* [Work task]:
Where does "floating" occur in the listing? Copy every line that holds it.

* [Given entries]:

(* ===== verification/_CoqProject ===== *)
-Q . S2P
Prelude.v
Resilience.v
Str.v
F64.v
F64Facts.v
Chat.v
Config.v
ModelPools.v
Provider.v
Admission.v
Metrics.v
Lru.v
RateLimit.v
Redis.v
RequestLog.v
Health.v
Keys.v
Cache.v
MemoryCache.v
Middleware.v
PrefixFingerprint.v
PrefixAffinity.v
RuntimeSignals.v
Strategy.v
Models.v
Fallback.v
Rounds.v
ChatRoute.v
Responses.v
Sse.v
Upstream.v
OpenAi.v
Anthropic.v
Mock.v
Adapters.v
Snapshot.v
Sqlite.v
Prometheus.v
Stats.v
Build.v
Semantic.v
Compat.v
Admin.v
Benchmark.v
Server.v
F64Real.v
RateBound.v
Gateway.v
(* ===== verification/Prelude.v ===== *)
(** * RustyGate: a verification development

    RustyGate is an HTTP gateway in front of chat-completion providers.  A
    request passes the middleware (request id, global rate limit, key
    authentication and role, quota, key rate limit), is validated and admitted,
    may be answered from the response cache, and is otherwise routed: a strategy
    orders the providers that can serve its model, and the fallback loop calls
    them one after the other, with retries and backoff, skipping those whose
    circuit breaker or admission limit refuses.  Every outcome is counted and
    logged.  This library models these parts from the sources and proves what
    makes them correct.

    ** Files

    - Prelude.v: machine-width integers (release-build wrap-around, saturating
      operations), results, mutexes, time, counters kept in maps, tactics and
      shared lemmas.  Str.v: Rust string methods on UTF-8 bytes.  F64.v,
      F64Facts.v: IEEE-754 binary64 and binary32 arithmetic ([SpecFloat]) and
      the facts the rate limiter and the ordering of scores need.  Lru.v: the
      interface of the [lru] crate as a class of operations with laws, the sizes
      there is room for included, and a reference implementation.
    - Config.v (config.rs): every configuration record with its defaults, and
      validation; [validate_config_accepts_iff] says exactly which
      configurations pass.  ModelPools.v (routing/model_pools.rs): the index
      from public model IDs to pools.
    - Chat.v (models/chat.rs, error.rs, token_estimator.rs, compat.rs): requests,
      responses, chunks, validation, client-facing errors.  Provider.v
      (providers/provider.rs): errors, stream events and pricing.
    - Resilience.v (routing/resilience.rs): circuit breakers; any history of
      timed operations refines an abstract breaker, and a provider whose calls
      report their results is tried again after its cooldown.
    - Admission.v (routing/admission.rs): token budgets, in-flight limits and
      the guards that hold slots.  Limits are never exceeded and the counters
      are the slots of live guards.
    - Metrics.v (telemetry/metrics.rs): the registry, its guards and snapshot.
      RequestLog.v (telemetry/request_log.rs): log entries.
    - RateLimit.v, Redis.v (rate_limit.rs): token buckets in floating point, the
      local limiter, and the Redis one with the Lua script it runs; both admit a
      burst exactly.  F64Real.v: the value of a double as a real number and the
      error of one operation; RateBound.v: over any run of checks the global
      bucket admits at most its burst plus its rate times the time.
      [LimiterLaws] is what both limiters promise the gateway.  Keys.v
      (auth/keys.rs): roles, key stores and quotas over explicit tables.  Middleware.v (app/middleware.rs,
      app/router.rs): the layers in their order and the route table.
    - PrefixFingerprint.v, PrefixAffinity.v, RuntimeSignals.v, Strategy.v
      (routing/*.rs): candidate selection.  Under every policy the candidates
      are the eligible providers, each once, in an order that does not depend
      on the configuration's: by cost or latency score where the policy asks for
      it, then priority, then name.
    - Fallback.v (routing/fallback.rs): the loop over candidates and retries,
      which returns every admission slot.  Rounds.v: an abstract account of the
      loop, round by round, which both of its forms follow: who is called, how
      often and when, what the breakers are told, and which outcome and attempts
      the caller gets.
    - Cache.v, MemoryCache.v (cache/response.rs; the memory cache over an
      interface of the [moka] crate), Models.v (routes/models.rs), Health.v
      (routing/health.rs, routes/health.rs): the response cache, the model list,
      provider health and readiness.
    - ChatRoute.v (routes/chat.rs, routes/shared.rs): the chat endpoint from
      the body to the end of the event stream; every request is counted and
      logged once and gives back what it took.
    - Responses.v (models/responses.rs, routes/compat.rs): the responses
      endpoint, streamed and not; the text sent is the text completed with.
      Compat.v (routes/compat.rs, app/router.rs): the placeholder endpoints,
      and what they answer on every route opened for them.
    - Sse.v (providers/sse.rs), Upstream.v, OpenAi.v, Anthropic.v, Mock.v
      (providers/*.rs): event decoding and the provider adapters.  How the
      network cuts a stream does not matter (at character boundaries), and the
      chunks an adapter yields carry the text and tool calls the service sent.
      Anthropic.v includes the derived decoder of stream events, which the
      documented end of a message does not pass.  Adapters.v
      composes an adapter with the chat endpoint's event stream.
    - Sqlite.v (storage/sqlite.rs): the request log over explicit tables, which
      hold, row for row, the requests accepted and not pruned with all their
      attempts, and the statistics computed from it.  Snapshot.v: updates of a metrics snapshot.  Stats.v (routes/stats.rs):
      the statistics endpoints, which answer the same with and without a log.
      Prometheus.v (telemetry/prometheus.rs): the exposition format, with the
      reader that gets the samples back.
    - Build.v (app/build.rs, app/state.rs): the application state from the
      configuration; what a validated configuration needs of the outside to
      start, which ones panic ([Build.roomy]), and what the state then holds.
    - Semantic.v (cache/semantic.rs): the semantic cache, which answers from
      the nearest stored prompt.
    - Gateway.v (app/router.rs, with the handlers of routes/chat.rs and
      routes/compat.rs): the middleware, the two handlers and the state of
      Build.v put together with either rate limiter, and runs of requests:
      a gateway started from a validated configuration keeps serving, its books
      agree with its replies, and no more requests get through than its local
      limiter's rate allows.
    - Server.v (server.rs, main.rs, telemetry/tracing.rs): the steps of the
      process, signals, graceful shutdown, which ends within the grace period,
      trace headers, and the retention of the log, which keeps exactly the
      recent requests.  Admin.v (bin/rustygate_admin.rs): the key commands; what a
      rotation replaces and when it loses a key.  Benchmark.v
      (bin/rustygate_benchmark.rs): the load generator's report, which does not
      depend on how its tasks interleave.

    ** Conventions

    A component is a [Module] with a [Record] for its state, a definition per
    function and the source's names.  Traits are classes ([LruOps],
    [Keys.KeyStore], [RateLimit.RateLimitBackend], [Cache.ResponseCache],
    [MemoryCache.MokaOps]); the client's theorems hold for every instance.  An
    operation that can panic returns an option, [None] being the panic; a mutex is [Poisoned] after its
    holder panicked.  [Instant]s and [Duration]s are nanoseconds as integers,
    and each operation takes the time it reads as an argument, so histories are
    lists of timed operations.  Unsigned arithmetic wraps as in a release build
    wherever the code does not saturate.  Hash maps are [gmap]s; where the code
    iterates over one, it sorts or counts, and the model uses the sorted list.

    Code outside the sources is an argument: what providers answer and what
    else happens to the shared state while the gateway waits for them, the JSON
    parser and encoder, SHA-256, Argon2, random identifiers.  The database is an explicit
    table with the migrations' constraints.  What a theorem needs of an argument
    is a hypothesis of it, with a witness on a concrete instance.

    ** Bounds

    Retry loops recurse on the retries left, so no fuel is needed; the
    candidate loop recurses on the list.  The event stream recurses on the items
    that arrive.  The registry keeps 1024 samples; that the floating-point
    percentile index is the exact nearest rank is checked by evaluation for
    every count up to that.  [provider_load_exact] is for fewer than 2^40 guard
    operations, far from the 64-bit wrap.  The token buckets' arithmetic is
    exact for a burst because integers up to 2^32 are exact in binary64.  In the
    long run each refill and each token taken may round up: a bucket of at most
    2^32 tokens gains less than 2^-18 of a token per check, and the refilled
    amount is off by a factor of at most 1 + 2^-48 (time differences below 2^52
    seconds).  [Gateway.run] takes the requests one after another; what other
    requests do meanwhile is left out there, while RateBound.v takes the checks
    of any interleaving in the order they hold the lock.  Theorems about requests
    take no backoff jitter to be [u64::MAX], at which the backoff panics
    ([Fallback.max_jitter_has_no_backoff]); those that count admissions and
    bookings exactly take the request to run alone.  The [lru] and [moka]
    constructors panic on tables beyond the address space and on a time to live
    of more than 1000 years; what validation lets through of these is
    [Build.roomy]'s complement.
    Stored and live statistics agree while the latencies sum to less than 2^53,
    where the floating-point sum the log query keeps is still exact; the
    benchmark's percentiles are in range for fewer than 2^53 requests.  The reader
    of the exposition format has as fuel the length of the line it reads.

    ** Not modelled

    Sockets, command line parsing and tracing output; serde's derived encoders
    and decoders, which are arguments (but for the Anthropic stream events); the database driver and its migrations.
    A database transaction is one step, and its tables are lists in insertion
    order; a handler that awaits the key store or the log is not interleaved
    with others at that point. *)
From Stdlib Require Export ZArith Lia.
From stdpp Require Export base tactics option list list_numbers gmap strings fin_maps sorting.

* [Expected output]:
    - RateLimit.v, Redis.v (rate_limit.rs): token buckets in floating point, the
    that arrive.  The registry keeps 1024 samples; that the floating-point
    where the floating-point sum the log query keeps is still exact; the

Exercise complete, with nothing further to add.